Mon père, né en 1813, est mort en 1849. Avant de prendre possession de sa cure dans la commune de Rœcken, non loin de Lützen, il passa quelques années au château d’Altenbourg, où il fut chargé de l’instruction des quatre princesses. Ses élèves étaient la reine de Hanovre, la grande-duchesse Constantin, la grande-duchesse d’Oldenbourg et la princesse Thérèse de Saxe-Altenbourg. Il était rempli d’une piété profonde à l’égard du roi de Prusse Frédéric-Guillaume IV, lequel le nomma à sa paroisse. Les événements de 1848 l’attristèrent au delà de toute mesure. Moi-même, né le jour anniversaire dudit roi, le 15 octobre, je reçus comme de juste les prénoms Frédéric-Guillaume, usités dans la maison de Hohenzollern. Le choix de ce jour eut en tous les cas un avantage : durant toute ma jeunesse, mon anniversaire coïncida avec un jour de fête.

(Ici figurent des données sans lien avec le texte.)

(* ===== verification/ValidationSpec.v ===== *)
(** * What CreateTable accepts

    The rules of the request as one declarative relation between a request
    and its plan, the proof that [validate_create_table] decides it, and
    what follows for the plan. *)

From S2P Require Import Prelude RustStr BTree Json Storage Catalog ApiError DdlTypes Validation.

(** ** The rules *)

Definition name_ok (n : string) : Prop :=
  (3 <= String.length n <= 255)%nat /\ name_chars_ok n = true.
Definition attr_name_ok (n : string) : Prop := (1 <= String.length n <= 255)%nat.

(** A key schema: a HASH attribute and possibly a RANGE attribute, in
    either order. *)
Inductive key_shape : list KeySchemaElement -> string -> option string -> Prop :=
| key_hash h : key_shape [mkKeySchemaElement h "HASH"] h None
| key_hash_range h r : key_shape [mkKeySchemaElement h "HASH"; mkKeySchemaElement r "RANGE"] h (Some r)
| key_range_hash h r : key_shape [mkKeySchemaElement r "RANGE"; mkKeySchemaElement h "HASH"] h (Some r).

(** The definitions give attribute [a] the type [t]. *)
Definition typed (ads : list AttributeDefinition) (a : string) (t : KeyType) : Prop :=
  mkAttributeDefinition a (key_type_str t) ∈ ads.
Definition typed_opt (ads : list AttributeDefinition) (a : option string) (t : option KeyType) : Prop :=
  match a, t with
  | Some a, Some t => typed ads a t
  | None, None => True
  | _, _ => False
  end.
Definition def_ok (ad : AttributeDefinition) : Prop := exists t, ad_attribute_type ad = key_type_str t.

Definition projection_ok (p : Projection) : Prop :=
  match pj_projection_type p with Some pt => projection_type_ok pt = true | None => True end.

Record gsi_accepted (ads : list AttributeDefinition) (pk : string) (sk : option string)
    (g : GlobalSecondaryIndex) (p : GsiPlan) : Prop := {
  ga_name_ok : name_ok (gsi_index_name g);
  ga_shape : key_shape (gsi_key_schema g) (gp_partition_attr p) (gp_sort_attr p);
  ga_partition_type : typed ads (gp_partition_attr p) (gp_partition_type p);
  ga_sort_type : typed_opt ads (gp_sort_attr p) (gp_sort_type p);
  ga_projection : projection_ok (gsi_projection g);
  ga_not_redundant : gp_partition_attr p = pk -> gp_sort_attr p <> None /\ gp_sort_attr p <> sk;
  ga_name : gp_name p = gsi_index_name g;
  ga_projection_type : gp_projection_type p = pj_projection_type (gsi_projection g);
  ga_non_key : gp_projection_non_key_attrs p = pj_non_key_attributes (gsi_projection g)
}.

Record lsi_accepted (ads : list AttributeDefinition) (pk sk : string) (l : LocalSecondaryIndex) (p : LsiPlan)
  : Prop := {
  la_name_ok : name_ok (lsi_index_name l);
  la_shape : key_shape (lsi_key_schema l) pk (Some (lp_sort_attr p));
  la_not_pk : lp_sort_attr p <> pk;
  la_not_sk : lp_sort_attr p <> sk;
  la_type : typed ads (lp_sort_attr p) (lp_sort_type p);
  la_projection : projection_ok (lsi_projection l);
  la_name : lp_name p = lsi_index_name l;
  la_projection_type : lp_projection_type p = pj_projection_type (lsi_projection l);
  la_non_key : lp_projection_non_key_attrs p = pj_non_key_attributes (lsi_projection l)
}.

Definition gsis_of (req : CreateTableRequest) : list GlobalSecondaryIndex := or_empty (ct_global_secondary_indexes req).
Definition lsis_of (req : CreateTableRequest) : list LocalSecondaryIndex := or_empty (ct_local_secondary_indexes req).

(** Every attribute name the request mentions in a definition or a key. *)
Definition mentioned (req : CreateTableRequest) : list string :=
  map ad_attribute_name (ct_attribute_definitions req) ++ key_attr_names (ct_key_schema req)
  ++ concat (map (fun g => key_attr_names (gsi_key_schema g)) (gsis_of req))
  ++ concat (map (fun l => key_attr_names (lsi_key_schema l)) (lsis_of req)).

Definition throughput_ok (o : option ProvisionedThroughput) : Prop :=
  match o with
  | Some pt => (1 <= read_capacity_units pt)%Z /\ (1 <= write_capacity_units pt)%Z
  | None => True
  end.
Definition billing_ok (o : option string) : Prop :=
  match o with Some bm => billing_mode_ok bm = true | None => True end.
Definition stream_ok (o : option StreamSpecification) : Prop :=
  match o with Some s => stream_enabled s = false | None => True end.

Record request_accepted (req : CreateTableRequest) (plan : CreateTablePlan) : Prop := {
  ra_name_ok : name_ok (ct_table_name req);
  ra_not_reserved : starts_with (str_lower (ct_table_name req)) RESERVED_PREFIX = false;
  ra_attr_names : Forall attr_name_ok (mentioned req);
  ra_shape : key_shape (ct_key_schema req) (cp_pk_attr plan) (cp_sk_attr plan);
  ra_defs_typed : Forall def_ok (ct_attribute_definitions req);
  ra_defs_distinct : NoDup (map ad_attribute_name (ct_attribute_definitions req));
  ra_defs_used : forall a, a ∈ map ad_attribute_name (ct_attribute_definitions req)
                   <-> a ∈ keyed_attrs (cp_pk_attr plan) (cp_sk_attr plan) req;
  ra_pk_type : typed (ct_attribute_definitions req) (cp_pk_attr plan) (cp_pk_type plan);
  ra_sk_type : typed_opt (ct_attribute_definitions req) (cp_sk_attr plan) (cp_sk_type plan);
  ra_gsi_names : NoDup (map gsi_index_name (gsis_of req));
  ra_gsis : Forall2 (gsi_accepted (ct_attribute_definitions req) (cp_pk_attr plan) (cp_sk_attr plan))
              (gsis_of req) (cp_gsis plan);
  ra_lsi_count : (length (lsis_of req) <= 5)%nat;
  ra_lsi_names : NoDup (map lsi_index_name (lsis_of req));
  ra_lsi_columns : NoDup (map lp_sort_attr (cp_lsis plan));
  ra_lsis : match cp_sk_attr plan with
            | Some sk => Forall2 (lsi_accepted (ct_attribute_definitions req) (cp_pk_attr plan) sk)
                           (lsis_of req) (cp_lsis plan)
            | None => lsis_of req = [] /\ cp_lsis plan = []
            end;
  ra_stream : stream_ok (ct_stream_specification req);
  ra_billing : billing_ok (ct_billing_mode req);
  ra_throughput : throughput_ok (ct_provisioned_throughput req);
  ra_table_name : cp_table_name plan = ct_table_name req;
  ra_jsonb_col : cp_jsonb_col plan = "data";
  ra_billing_mode : cp_billing_mode plan = ct_billing_mode req;
  ra_rcu : cp_provisioned_rcu plan = read_capacity_units <$> ct_provisioned_throughput req;
  ra_wcu : cp_provisioned_wcu plan = write_capacity_units <$> ct_provisioned_throughput req;
  ra_tags : cp_tags plan = tags_to_json (ct_tags req)
}.

(** ** Each check decides its rule *)

Lemma length_bad_spec n : name_length_bad n = false <-> (3 <= String.length n <= 255)%nat.
Proof. unfold name_length_bad. rewrite orb_false_iff, !Nat.ltb_ge. lia. Qed.

Lemma index_name_spec kind t n : validate_index_name kind t n = Ok tt <-> name_ok n.
Proof.
  unfold validate_index_name, name_ok, invalid. rewrite <- length_bad_spec.
  destruct (name_length_bad n), (name_chars_ok n); simpl; naive_solver.
Qed.

Lemma table_name_spec n :
  validate_table_name n = Ok tt <-> name_ok n /\ starts_with (str_lower n) RESERVED_PREFIX = false.
Proof.
  unfold validate_table_name, name_ok, invalid. rewrite <- length_bad_spec.
  destruct (name_length_bad n), (name_chars_ok n), (starts_with _ _); simpl; naive_solver.
Qed.

Lemma attr_name_spec t n : check_attr_name t n = Ok tt <-> attr_name_ok n.
Proof.
  unfold check_attr_name, attr_name_ok, invalid, MIN_ATTR_NAME_BYTES, MAX_ATTR_NAME_BYTES.
  destruct (Nat.leb_spec 1 (String.length n)), (Nat.leb_spec (String.length n) 255); cbn;
    (split; [|]); try done; intros; lia || done.
Qed.

Lemma key_names_spec t ks : check_key_names t ks = Ok tt <-> Forall attr_name_ok (key_attr_names ks).
Proof.
  unfold check_key_names, key_attr_names. rewrite for_each_Ok_iff, Forall_map.
  apply Forall_iff. intros k. apply attr_name_spec.
Qed.

Lemma for_each_concat {A} (f : A -> Result DdlError unit) (g : A -> list string) l :
  (forall x, f x = Ok tt <-> Forall attr_name_ok (g x)) ->
  for_each f l = Ok tt <-> Forall attr_name_ok (concat (map g l)).
Proof.
  intros Hf. rewrite for_each_Ok_iff. induction l as [|x l IH]; [done|].
  simpl. rewrite Forall_cons, Forall_app, IH. by rewrite Hf.
Qed.

(** Sequencing of checks. *)
Lemma seq_unit {E} (a b : Result E unit) : (let? _ := a in b) = Ok tt <-> a = Ok tt /\ b = Ok tt.
Proof. destruct a as [[]| |], b as [[]| |]; naive_solver. Qed.

Lemma attribute_names_spec t req :
  validate_attribute_names t req = Ok tt <-> Forall attr_name_ok (mentioned req).
Proof.
  unfold validate_attribute_names, mentioned, gsis_of, lsis_of.
  rewrite !seq_unit, !Forall_app, key_names_spec.
  assert (forall l, for_each (fun ad => check_attr_name t (ad_attribute_name ad)) l = Ok tt
                    <-> Forall attr_name_ok (map ad_attribute_name l)) as ->.
  { intros l. rewrite for_each_Ok_iff, Forall_map. apply Forall_iff. intros a. apply attr_name_spec. }
  assert (forall o, (match o with
                     | Some gsis => for_each (fun gsi => check_key_names t (gsi_key_schema gsi)) gsis
                     | None => Ok tt end) = Ok tt
                    <-> Forall attr_name_ok (concat (map (fun g => key_attr_names (gsi_key_schema g)) (or_empty o))))
    as ->.
  { intros [l|]; [|by split]. apply for_each_concat. intros g. apply key_names_spec. }
  assert (forall o, (match o with
                     | Some lsis => for_each (fun lsi => check_key_names t (lsi_key_schema lsi)) lsis
                     | None => Ok tt end) = Ok tt
                    <-> Forall attr_name_ok (concat (map (fun l => key_attr_names (lsi_key_schema l)) (or_empty o))))
    as ->.
  { intros [l|]; [|by split]. apply for_each_concat. intros g. apply key_names_spec. }
  done.
Qed.

(** ** Key schemas *)

Lemma key_walk_shape what ks h r :
  key_walk what ks = Ok (Some h, r) <-> key_shape ks h r.
Proof.
  unfold key_walk. split.
  - destruct ks as [|[a1 t1] [|[a2 t2] [|[a3 t3] ks]]]; simpl; unfold key_step, invalid; simpl;
      try destruct (String.eqb_spec t1 "HASH") as [->|]; try destruct (String.eqb_spec t1 "RANGE") as [->|];
      try done; simpl;
      try destruct (String.eqb_spec t2 "HASH") as [->|]; try destruct (String.eqb_spec t2 "RANGE") as [->|];
      try done; simpl;
      try destruct (String.eqb_spec t3 "HASH") as [->|]; try destruct (String.eqb_spec t3 "RANGE") as [->|];
      try done; intros [= -> <-]; constructor.
  - by destruct 1.
Qed.

Lemma key_shape_length ks h r : key_shape ks h r -> length ks = (1 + length (option_list r))%nat.
Proof. by destruct 1. Qed.

Lemma key_shape_fun ks h r h' r' : key_shape ks h r -> key_shape ks h' r' -> h = h' /\ r = r'.
Proof. rewrite <- !(key_walk_shape ""). intros H1 H2. rewrite H1 in H2. by simplify_eq. Qed.

Lemma pick_shape ks h r : key_shape ks h r -> fold_result pick_step (None, None) ks = Ok (Some h, r).
Proof. by destruct 1. Qed.

Lemma gsi_key_schema_spec t g :
  validate_gsi_key_schema t g = Ok tt <-> exists h r, key_shape (gsi_key_schema g) h r.
Proof.
  unfold validate_gsi_key_schema, invalid. set (what := gsi_context _ _). split.
  - destruct (gsi_key_schema g) as [|k ks] eqn:Hks; [done|].
    destruct (Nat.ltb _ _); [done|]. destruct (key_walk what _) as [[[h|] r]| |] eqn:Hw; try done.
    intros _. exists h, r. by apply (key_walk_shape what).
  - intros (h & r & Hs). pose proof (key_shape_length _ _ _ Hs) as Hl.
    apply (key_walk_shape what) in Hs. destruct (gsi_key_schema g) as [|k ks]; [done|].
    replace (Nat.ltb _ _) with false; [by rewrite Hs|].
    symmetry. apply Nat.ltb_ge. rewrite Hl. unfold MAX_KEY_SCHEMA_LEN. destruct r; simpl; lia.
Qed.

Lemma lsi_key_schema_spec t l h r :
  validate_lsi_key_schema_shape t l = Ok (h, r) <-> key_shape (lsi_key_schema l) h (Some r).
Proof.
  unfold validate_lsi_key_schema_shape, invalid. set (what := lsi_context _ _).
  rewrite <- (key_walk_shape what). split.
  - destruct (Nat.eqb _ _); [|done]. simpl.
    destruct (key_walk what _) as [[[h'|] [r'|]]| |]; simpl; try done. by intros [= -> ->].
  - intros Hs. pose proof (key_shape_length _ _ _ (proj1 (key_walk_shape _ _ _ _) Hs)) as ->. simpl. by rewrite Hs.
Qed.

(** ** Attribute definitions *)

Lemma attribute_type_spec t n raw k : parse_attribute_type t n raw = Ok k <-> raw = key_type_str k.
Proof.
  unfold parse_attribute_type, invalid.
  destruct (String.eqb_spec raw "S") as [->|]; [|destruct (String.eqb_spec raw "N") as [->|];
    [|destruct (String.eqb_spec raw "B") as [->|]]]; destruct k; naive_solver.
Qed.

Je considère que ce fut pour moi un privilège considérable d’avoir eu un pareil père ; il me semble même que par là s’explique tout ce que je possède de privilèges, — abstraction faite de la vie, de la grande affirmation de la vie. Je lui dois avant tout de n’avoir pas besoin d’une intention spéciale, mais seulement d’une certaine attente, pour entrer volontairement dans un monde de choses supérieures et délicates. C’est là que je me sens chez moi ; ma passion la plus intime s’y sent libérée. Que j’aie payé ce privilège presque avec ma vie, ce n’est là certes pas un marché de dupe.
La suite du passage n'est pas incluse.